### Material for this exercise ###
(** X2: when [recv] raises after some pieces have come in, the pieces are
    dropped: the file is left as it was and the error is printed, whatever
    the text received so far. *)
Theorem recv_error_discards_payload (o : write_outcome) (peer : string)
    (pieces : list string) (e : exn) (rest : list recv_result) (w : world) :
  Forall (fun p => p <> "") pieces ->
  handle_connection loads o
    (mkConnection peer (map Chunk pieces ++ RecvRaises e :: rest)) w
  = (Ok tt, mkWorld (file w) (log w ++ [ErrReceiving e])).
Proof.
  intros Hp.
  unfold handle_connection, try_except, bind, lift. cbn [incoming addr].
  now rewrite recv_all_raises.
Qed.

(** X4: a connection that closes without sending anything is passed over:
    nothing is printed and the file is not touched. *)
Theorem empty_connection_ignored (o : write_outcome) (peer : string)
    (rest : list recv_result) (w : world) :
  handle_connection loads o (mkConnection peer []) w = (Ok tt, w)
  /\ handle_connection loads o (mkConnection peer (Chunk "" :: rest)) w = (Ok tt, w).
Proof. split; reflexivity. Qed.

End Framing.

(** A document cut in two ways. *)
Lemma chunking_does_not_matter_witness :
  handle_connection sample_loads WriteOk
    (mkConnection "10.0.0.7:50112" (map Chunk ["[{"; "}]"])) (mkWorld Missing [])
  = handle_connection sample_loads WriteOk
      (mkConnection "10.0.0.7:50112" (map Chunk ["["; "{}"; "]"])) (mkWorld Missing []).
Proof.
  refine (proj2 (proj2 (chunking_does_not_matter sample_loads WriteOk
                          "10.0.0.7:50112" ["[{"; "}]"] ["["; "{}"; "]"]
                          (mkWorld Missing []) _ _ _ _ eq_refl)));
    repeat constructor; discriminate.
Defined.

(** A connection reset after a complete document came in. *)
Lemma recv_error_discards_payload_witness :
  handle_connection sample_loads WriteOk
    (mkConnection "10.0.0.7:50112" (map Chunk ["[{}]"] ++ [RecvRaises OSError]))
    (mkWorld (Stored (JArr [])) [])
  = (Ok tt, mkWorld (Stored (JArr [])) [ErrReceiving OSError]).
Proof.
  refine (recv_error_discards_payload sample_loads WriteOk "10.0.0.7:50112"
            ["[{}]"] OSError [] (mkWorld (Stored (JArr [])) []) _).
  repeat constructor; discriminate.
Defined.

(** ** What a connection can do to the file *)

Lemma flatten_objects h :
  Forall (fun r => is_dict r = true) h -> flatten h = h.
Proof.
  induction 1 as [|r rest Hr _ IH]; [reflexivity|].
  destruct r; try discriminate Hr. cbn [flatten]. now rewrite IH.
Qed.

Lemma Forall_firstn {A} (P : A -> Prop) n (xs : list A) :
  Forall P xs -> Forall P (firstn n xs).
Proof.
  intros H. rewrite <- (firstn_skipn n xs) in H.
  now apply Forall_app in H.
Qed.

Section Outcomes.

Variable loads : string -> option json.

(** The file after a connection: untouched, torn by a failed write, or the
    whole payload in front of what the file held. *)
Lemma handle_connection_file o c w :
  file (snd (handle_connection loads o c w)) = file w
  \/ exists buffer data records history olds,
       recv_all "" (incoming c) = Ok buffer
       /\ buffer <> ""
       /\ loads buffer = Some data
       /\ py_iter (resolve_shape data) = Ok records
       /\ Forall (fun r => is_dict r = true) records
       /\ load_history (file w) = Ok history
       /\ py_iter history = Ok olds
       /\ ((o = WriteOk
            /\ file (snd (handle_connection loads o c w))
               = Stored (JArr (firstn capacity (records ++ olds))))
           \/ (o = DumpFails
               /\ file (snd (handle_connection loads o c w)) = Torn)).
Proof.
  remember (handle_connection loads o c w) as out eqn:Hout.
  unfold handle_connection, try_except, bind, lift in Hout.
  destruct (recv_all "" (incoming c)) as [buffer|e] eqn:Hrecv;
    [|subst out; now left].
  unfold handle_buffer in Hout.
  destruct (String.eqb buffer "") eqn:Hne; [subst out; now left|].
  apply String.eqb_neq in Hne.
  unfold try_except, decode_and_merge, bind, lift, json_loads in Hout.
  destruct (loads buffer) as [data|] eqn:Hloads; [|subst out; now left].
  destruct (py_len (resolve_shape data)) as [n|e] eqn:Hlen;
    [|subst out; destruct e; now left].
  destruct (py_iter (resolve_shape data)) as [records|e] eqn:Hiter;
    [|subst out; destruct e; now left].
  destruct (forecast_count records) as [k|e] eqn:Hk;
    [|subst out; destruct e; now left].
  destruct (forecast_count_ok records k Hk) as [Hdicts _].
  unfold merge, merge_read, merge_write, get_file, bind, lift, prepend_and_cap in Hout.
  rewrite Hiter in Hout.
  destruct (Nat.ltb 0 k); cbn -[firstn] in Hout;
    (destruct (load_history (file w)) as [history|e] eqn:Hload;
     [|subst out; destruct e; now left]);
    (destruct (py_iter history) as [olds|e] eqn:Hold;
     [|subst out; destruct e; now left]);
    (destruct o; cbn -[firstn] in Hout; subst out; cbn -[firstn];
     [right; exists buffer, data, records, history, olds;
      repeat (split; [assumption || reflexivity|]); left; split; reflexivity
     |now left
     |right; exists buffer, data, records, history, olds;
      repeat (split; [assumption || reflexivity|]); right; split; reflexivity]).
Qed.


Lemma serve_cons o c rest w :
  serve loads ((o, c) :: rest) w
  = serve loads rest (snd (handle_connection loads o c w)).
Proof.
  cbn [serve]. unfold bind.
  pose proof (handle_connection_ok loads o c w) as Hok.
  destruct (handle_connection loads o c w) as [r w'].
  cbn [fst] in Hok. now subst r.
Qed.

Lemma handle_connection_tidy o c w :
  tidy (file w) -> tidy (file (snd (handle_connection loads o c w))).
Proof.
  intros Htidy.
  destruct (handle_connection_file o c w)
    as [-> | (buffer & data & records & history & olds & _ & _ & _ & _
              & Hdicts & Hload & Hold & [[_ ->] | [_ ->]])];
    [exact Htidy | | exact I].
  assert (Holds : length olds <= capacity /\ Forall (fun r => is_dict r = true) olds
                  \/ olds = []).
  { destruct (file w) as [|v|]; cbn in Hload; inversion Hload; subst.
    - cbn in Hold. inversion Hold. now right.
    - destruct history; try contradiction. cbn in Hold. inversion Hold; subst.
      now left. }
  cbn [tidy]. split; [apply firstn_le_length|].
  apply Forall_firstn, Forall_app. split; [exact Hdicts|].
  destruct Holds as [[_ H] | ->]; [exact H | constructor].
Qed.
###
■ Assigned task
Check each line above for the string "records", then copy the ones that have it.

■ Result of the exercise
  \/ exists buffer data records history olds,
       /\ py_iter (resolve_shape data) = Ok records
       /\ Forall (fun r => is_dict r = true) records
               = Stored (JArr (firstn capacity (records ++ olds))))
  destruct (py_iter (resolve_shape data)) as [records|e] eqn:Hiter;
  destruct (forecast_count records) as [k|e] eqn:Hk;
  destruct (forecast_count_ok records k Hk) as [Hdicts _].
     [right; exists buffer, data, records, history, olds;
     |right; exists buffer, data, records, history, olds;
    as [-> | (buffer & data & records & history & olds & _ & _ & _ & _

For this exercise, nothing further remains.